By now, everybody has heard the story about how the title got a lot of early attention online, which naturally led to riffing, which led an excited New Line to shoot additional scenes in order to integrate fans' suggestions. So, Samuel L. Jackson dutifully bellows the now official refrain of the summer, "I've had it with these %#@*&{circ}% snakes on this %#@*&{circ}% plane!" near the end of the movie, and other latter additions are clearly identifiable. There's a scene in which a horny couple gets it on in the bathroom. (Snake on a mammary.) A scene in which a urinating man gets a nasty surprise. (Snake on a vas deferens.) A scene in which a snake crawls up the wrong end of a comically overweight lady. (Snake in a bottom.) Snakes, at least the snakes in this movie, love all manner of human orifices. They will plunge right through your eyeball if given half the chance.
The snakes on this plane are also very media savvy, and it's quite possible they've attended a Robert McKee screenwriting seminar or two. They attack strictly according to the rules of Hollywood. They kill the mean, anti-American British businessman but spare the hot madonna and child.

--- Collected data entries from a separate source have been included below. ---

(** Claim C1, as amended: localization is sound for [EnforceGCContent] and
    [AvoidBlastMatches] (with an explicit non-empty window covered by the
    localization window, or with no window, a localization window covering
    the whole sequence and a non-negative [gc_window] / [min_align_length])
    and for [EnforceTranslation] (non-empty window of three bases per
    residue, covered by the localization window): the localized objective
    evaluates to the same score and violated windows as the objective. *)
Theorem localized_sound
  (gc_content : dna -> option Z -> list Q)
  (blast_sequence : dna -> string -> Z -> Z -> Z -> Z -> list (Z * Z))
  (translate : dna -> dna) (base : Q) :
  let ev := evaluate gc_content blast_sequence translate base in
  (forall p a b W c,
     GC.window p = Some (a, b) -> a < b -> fst W <= a -> b <= snd W ->
     exists o', localized (GCContent p) W = Ok o' /\
                ev o' c = ev (GCContent p) c) /\
  (forall p W c,
     GC.window p = None -> (forall g, GC.gc_window p = Some g -> 0 <= g) ->
     fst W <= 0 -> zlen (sequence c) <= snd W ->
     exists o', localized (GCContent p) W = Ok o' /\
                ev o' c = ev (GCContent p) c) /\
  (forall p a b W c,
     Blast.window p = Some (a, b) -> a < b -> fst W <= a -> b <= snd W ->
     exists o', localized (AvoidBlast p) W = Ok o' /\
                ev o' c = ev (AvoidBlast p) c) /\
  (forall p W c,
     Blast.window p = None -> 0 <= Blast.min_align_length p ->
     fst W <= 0 -> zlen (sequence c) <= snd W ->
     exists o', localized (AvoidBlast p) W = Ok o' /\
                ev o' c = ev (AvoidBlast p) c) /\
  (forall p W c,
     fst (Translation.window p) < snd (Translation.window p) ->
     snd (Translation.window p) - fst (Translation.window p)
       = 3 * zlen (Translation.translation p) ->
     fst W <= fst (Translation.window p) -> snd (Translation.window p) <= snd W ->
     exists o', localized (EnforceTranslation p) W = Ok o' /\
                ev o' c = ev (EnforceTranslation p) c).
Proof.
  intros ev. split; [|split; [|split; [|split]]].
  - intros p a b W c Hw Hab H1 H2. exists (GCContent p). split; [|reflexivity].
    unfold localized. rewrite Hw, (proj1 (windows_overlap_covered a b W Hab H1 H2)).
    destruct p; cbn in Hw |- *; subst; reflexivity.
  - intros p W c Hw Hg H1 H2. destruct W as [s e]; cbn [fst snd] in H1, H2.
    unfold localized. rewrite Hw.
    destruct (GC.gc_window p) as [g|] eqn:Eg.
    + eexists; split; [reflexivity|].
      specialize (Hg g eq_refl). rewrite (Z.max_l 0 (s - g)) by lia.
      destruct p; cbn in Hw, Eg |- *; subst.
      unfold evaluate, GC.evaluate, GC.breaches, GC.measured, GC.eval_window.
      cbn [GC.window GC.gc_window GC.gc_min GC.gc_max].
      rewrite (py_slice_full (sequence c) (e + g)) by lia.
      rewrite (py_slice_full (sequence c) (zlen (sequence c))) by lia.
      f_equal; try apply breaches_windows_wend.
    + eexists; split; [reflexivity|].
      destruct p; cbn in Hw, Eg |- *; subst; reflexivity.
  - intros p a b W c Hw Hab H1 H2. exists (AvoidBlast p). split; [|reflexivity].
    unfold localized. rewrite Hw, (proj1 (windows_overlap_covered a b W Hab H1 H2)).
    destruct p; cbn in Hw |- *; subst; reflexivity.
  - intros p W c Hw Hr H1 H2. destruct W as [s e]; cbn [fst snd] in H1, H2.
    unfold localized. rewrite Hw.
    eexists; split; [reflexivity|].
    rewrite (Z.max_l 0 (s - Blast.min_align_length p)) by lia.
    destruct p as [db wsz pid na nt r win]; cbn in Hw, Hr |- *; subst.
    unfold evaluate, Blast.evaluate. cbn [Blast.window].
    rewrite (py_slice_full (sequence c) (e + r)) by lia.
    rewrite (py_slice_full (sequence c) (zlen (sequence c))) by lia.
    reflexivity.
  - intros p W c Hab Hsize H1 H2. exists (EnforceTranslation p). split; [|reflexivity].
    destruct p as [[a b] st tr bo].
    cbn [Translation.window Translation.translation fst snd] in Hab, Hsize, H1, H2.
    unfold localized. cbn [Translation.window].
    rewrite (proj2 (windows_overlap_covered a b W Hab H1 H2)).
    unfold Translation.localize_on_overlap, Translation.init.
    cbn [Translation.window Translation.translation Translation.strand
         Translation.boost fst snd].
    replace (Z.quot (a - a) 3) with 0 by (rewrite Z.sub_diag; reflexivity).
    replace (Z.quot (b - a) 3) with (zlen tr)
      by (rewrite Hsize, Z.mul_comm, Z.quot_mul; lia).
    rewrite py_slice_full by lia.
    replace (a + 3 * 0) with a by lia.
    replace (Z.min b (a + 3 * (zlen tr + 1))) with b by lia.
    rewrite Hsize, Z.eqb_refl. reflexivity.
Qed.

They let the two sexy stewardesses live but kill the unattractive-but-noble one. (Snakes on a Shelley Winters character.) Progressive of them, they don't kill a black man, though they do bite one in the butt. (He declines venom extraction from an ambiguously gay steward.) They bite a kid named Tommy, but it's just a nibble.

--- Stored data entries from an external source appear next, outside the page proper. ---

(** Only the installer uses the network, and once.  Installing a version
    sends at most one request, and so does switching to it: the request
    for the program of that version and this platform.  Uninstalling and
    the search for the link path send none. *)
Theorem one_request_per_install (env : Env) (version : string) (w : World) :
  let url := downloadURL env version in
  (requests (snd (installVersion0 env version w)) = requests w
   \/ requests (snd (installVersion0 env version w)) = url :: requests w)
  /\ (requests (snd (switchToVersion0 env version w)) = requests w
      \/ requests (snd (switchToVersion0 env version w)) = url :: requests w)
  /\ requests (snd (uninstallVersion0 env version w)) = requests w
  /\ requests (snd (getSymlinkPath0 env w)) = requests w.
Proof.
  intros url.
  pose proof (installVersion0_requests env version) as Hinst.
  pose proof (silent_getInstallDir0 env) as Hdir.
  split; [apply Hinst|]. split; [|split].
  - revert w. change (atMostOneRequest url (switchToVersion0 env version)).
    unfold switchToVersion0, switchToVersion.
    apply atMostOneRequest_bind_l;
      [unfold ensureInstallDir, os_MkdirAll; silent_tac | intros _].
    apply atMostOneRequest_bind_l; [exact Hdir | intros installPath]. cbv zeta.
    apply atMostOneRequest_bind_r; [|intros _; apply silent_activate0].
    assert (Hcall : forall why,
               atMostOneRequest url
                 (reinstall (installVersion0 env) why version)).
    { intros why. unfold reinstall.
      apply atMostOneRequest_bind_l; [silent_tac | intros _].
      apply atMostOneRequest_bind_r; [|intros r; silent_tac].
      apply atMostOneRequest_try. unfold callInstall.
      apply atMostOneRequest_bind_l; [silent_tac | intros _]. exact Hinst. }
    unfold ensureVersion.
    apply atMostOneRequest_bind_l; [unfold os_Stat; silent_tac | intros st].
    assert (Hcheck : atMostOneRequest url
               (out <- exec_version env (binPathOf env installPath version) ;;
                match out with
                | None => reinstall (installVersion0 env) "verification failure" version
                | Some output =>
                    if negb (strings.Contains (strings.TrimSpace output) version)
                    then reinstall (installVersion0 env) "version mismatch" version
                    else ret tt
                end)%go).
    { apply atMostOneRequest_bind_l; [unfold exec_version; silent_tac | intros out].
      destruct out as [output|]; [|apply Hcall].
      destruct (negb _); [apply Hcall | apply atMostOneRequest_silent, silent_ret]. }
    destruct st as [n| |].
    + apply atMostOneRequest_bind_l;
        [unfold os_Chmod; silent_tac | intros _; exact Hcheck].
    + apply atMostOneRequest_bind_l; [silent_tac | intros _].
      apply atMostOneRequest_bind_r; [|intros r; silent_tac].
      apply atMostOneRequest_try. unfold callInstall.
      apply atMostOneRequest_bind_l; [silent_tac | intros _]. exact Hinst.
    + apply atMostOneRequest_bind_l;
        [unfold os_Chmod; silent_tac | intros _; exact Hcheck].
  - revert w. change (silent (uninstallVersion0 env version)).
    unfold uninstallVersion0, uninstallVersion, os_Stat, os_RemoveAll.
    silent_tac.
  - apply silent_getSymlinkPath0.
Qed.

The movie begins in Hawaii, where a surfer dude named Sean Jones (Nathan Phillips) accidentally witnesses the brutal murder of a Los Angeles prosecutor by a vicious mobster named Eddie Kim (Byron Lawson). Sean is rescued from reprisal by agent Nelville Flynn (Jackson) and is flown to L.A. to serve as a witness. ("Last week, I was planning a surfing trip to Bali," Sean says. "But now you make it sound like I got no choices!") That's correct, son, and soon you'll have even fewer choices because Kim has managed to smuggle a huge crate full of poisonous snakes into the cargo hold (which should not be construed by the public as permission to pack the tweezers).